Characterization of inhomogeneous turbulence using the filter approach.

Bob Ecke

Wednesday, September 12, 2018
1:30 p.m.

Hopeman 224

Variable density flows occur in physical systems including stably-stratified shear flows associated with oceanic overflows and in jets of one density fluid into another as in volcanic eruptions. An analysis approach for such systems is related to the simulation method known as Large Eddy Simulation (LES): by applying a spatial filter to a turbulent field such as velocity, one can divide up the flow into large and small scale components that pass, for example, energy between scales. Recently researchers have used this formalism to analyze turbulent flow by measuring the coupling terms in highly resolved DNS or in similar experiments. We present the application of the filtering approach to variable-density flows, taking two example systems. The first is an experiment on stably-stratified shear flow where a Boussinesq approximation is adequate. In the second experiment, there are order one variations in density for a buoyant jet of SF6 into co-flowing air.

Bio:

Robert (Bob) Ecke is a Senior Scientist at Los Alamos National Laboratory (LANL).
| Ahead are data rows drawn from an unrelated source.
(* ===== verification/DemoFile.v ===== *)
(** A concrete record file for the witnesses: a file ["r"] of 8-byte records,
    created and opened on the in-memory kernel with a pool of four frames,
    before and after one insertion. *)
From Stdlib Require Import Sorting.Sorted.
From S2P Require Import Prelude.
From S2P Require Import Defs.
From S2P Require Import Bitmap.
From S2P Require Import Replacer.
From S2P Require Import Disk.
From S2P Require Import ModelFs.
From S2P Require Import BufferPool.
From S2P Require Import BufferPoolProofs.
From S2P Require Import PoolSpec.
From S2P Require Import Session.
From S2P Require Import RmFile.
From S2P Require Import RmPage.
From S2P Require Import RmFileProofs.
From S2P Require Import RmManager.
Import RmFileHandle.

#[local] Open Scope prog_scope.

Module DemoFile.

Notation pool := (BufferPool.t (DiskManager.t ModelFs.t) LRUReplacer.t).
Notation st := (RmFileHandle.st (DiskManager.t ModelFs.t) LRUReplacer.t).

Definition pool0 : pool := BufferPool.BufferPoolManager 4 (λ _, 0) (DiskManager.create ModelFs.empty).
Definition name : string := "r".
Definition record : bytes := [1; 2; 3; 4; 5; 6; 7; 8].

Definition opened :=
  (RmManager.create_file name 8 ;;; RmManager.open_file name) pool0.

Definition file0 : st :=
  match opened with (Ret x, p) => mkSt x p | (_, p) => mkSt (mkHandle (-1) (RmManager.new_file_hdr 8)) p end.

Definition inserted := insert_record record file0.
Definition file1 : st := inserted.2.

Lemma pool0_repr : ∃ V N O, repr pool0 (mkAbs V ∅ ∅ N O 4) ∧ V = ∅ ∧ O = ∅.
Proof.
  exists ∅, (ps_next (DiskManager.create ModelFs.empty)), ∅. split; [|done]. unfold pool0, BufferPool.BufferPoolManager.
  apply repr_create; try done.
  - by apply LRUReplacer.create_inv.
Qed.

(** The empty file. *)
Lemma file0_ok : ∃ a x, st_repr file0 a x ∧ rm_ok a x ∧ room a ∧ record_size (file_hdr_ x) = 8 ∧
  num_pages (file_hdr_ x) = 1 ∧ (∀ r, rec_at a x r = None) ∧
  ∃ i, DiskManager.fd2path_ (BufferPool.disk_manager_ (bpm file0)) !! fd_ x = Some name ∧
    fs_ino (DiskManager.os (BufferPool.disk_manager_ (bpm file0))) (fd_ x) = Some i ∧
    fs_dir (DiskManager.os (BufferPool.disk_manager_ (bpm file0))) name = Some i.
Proof.
  destruct pool0_repr as (V & N & O & Hr & -> & ->).
  destruct (create_open_ok pool0 _ name 8 Hr) as
    (s1 & s2 & a & x & Hc & Ho & Hr2 & Hk & Hh & _ & He & Hz & Hrec & i & Hi); try done.
  assert (file0 = mkSt x s2) as ->.
  { unfold file0, opened. unfold bind. rewrite Hc, Ho. done. }
  exists a, x. split_and!; try done.
  - unfold room. by rewrite He, Hz.
  - by rewrite Hh.
  - by rewrite Hh.
  - by exists i.
Qed.

Lemma sorted_singleton l r : StronglySorted rid_lt l → (∀ q, q ∈ l ↔ q = r) → l = [r].
Proof.
  intros Hs Hl. destruct l as [|q l]; [by pose proof (proj2 (Hl r) eq_refl) as []%elem_of_nil|].
  rewrite (proj1 (Hl q) ltac:(by left)). f_equal. destruct l as [|q2 l]; [done|].
  apply StronglySorted_inv in Hs as [_ [Hlt _]%Forall_cons].
  rewrite (proj1 (Hl q) ltac:(by left)), (proj1 (Hl q2) ltac:(by right; left)) in Hlt. unfold rid_lt in Hlt. lia.
Qed.

(** The file after the insertion of [record]. *)
Lemma file1_ok : ∃ a x rid, inserted.1 = Ret rid ∧ st_repr file1 a x ∧ rm_ok a x ∧ room a ∧
  record_size (file_hdr_ x) = 8 ∧ rec_at a x rid = Some record ∧ in_file x rid ∧ live_records a x = [rid].
Proof.
  destruct file0_ok as (a & x & Hs & Hk & Hroom & Hsz & Hnp & Hnone & _).
  destruct (insert_record_ok file0 a x record Hs Hk Hroom) as
    (rid & s1 & a1 & x1 & Hrun & Hs1 & Hk1 & Hsame & Hle & Hin & _ & Hrec).
  - intros _. by rewrite Hnp.
  - by rewrite Hsz.
  - by repeat constructor.
  - exists a1, x1, rid. unfold file1, inserted. rewrite Hrun. clear Hrun Hs. split_and!; try done.
    + unfold room in *. by rewrite (fl_held _ _ _ Hle), (fl_size _ _ _ Hle).
    + by rewrite (sf_size _ _ Hsame).
    + rewrite Hrec, decide_True, Hsz by done. done.
    + apply (sorted_singleton (live_records a1 x1) rid); [by eapply (live_from_sorted _ a1 x1 RM_FIRST_RECORD_PAGE 0)|].
      intros r. rewrite elem_of_live_records, Hrec by done. case_decide; [naive_solver|]. rewrite Hnone.
      split; [by intros []|by intros ->].
Qed.

Lemma file1_fd : fh file1 = mkHandle 0 (file_hdr_ (fh file1)) ∧
  DiskManager.fd2path_ (BufferPool.disk_manager_ (bpm file1)) !! 0 = Some name ∧
  fs_ino (DiskManager.os (BufferPool.disk_manager_ (bpm file1))) 0 = Some 0 ∧
  fs_dir (DiskManager.os (BufferPool.disk_manager_ (bpm file1))) name = Some 0 ∧
  is_Some (BufferPool.page_table_ (bpm file1) !! mkPageId 0 1) ∧ inserted.1 = Ret (mkRid 1 0).
Proof.
  split_and!.
  - vm_compute. reflexivity.
  - vm_compute. reflexivity.
  - vm_compute. reflexivity.
  - vm_compute. reflexivity.
  - exists 0. vm_compute. reflexivity.
  - vm_compute. reflexivity.
Qed.

End DemoFile.

#[global] Opaque DemoFile.file0 DemoFile.file1.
He is also a Laboratory Fellow, a position he has held since 1997. He served as Director of the Center for Nonlinear Studies at LANL 2004-2014, where he guided research on interdisciplinary science including quantitative biology, information science and technology, quantum information science, and non‐equilibrium statistical physics. He received his Ph.D. in Physics from the University of Washington in 1982. His work has revolved around laboratory experiments in hydrodynamic stability, dynamical systems, chaos, turbulence, and statistical physics. His research has spanned many applications, including thermal convection in superfluid helium mixtures, rotating convection and pattern formation, material dissolution and compositional convection, turbulent boundary layers and heat-transport scaling, spatio-temporal dynamics in pattern forming systems, 2D laboratory turbulence, turbulence in stratified flows, and statics/dynamics of granular materials. His current research interests include turbulence in atmospheres and oceans, fundamental studies of turbulence, and the properties of flowing granular materials.

 

Bob has served in numerous professional society positions, including Chair of the APS Group on Statistical and Nonlinear Physics, Editor for Chaos, and Divisional Associate Editor of PRE. Ecke won the Los Alamos Fellows Prize in 1991 and is a Fellow of both the APS and the AAAS.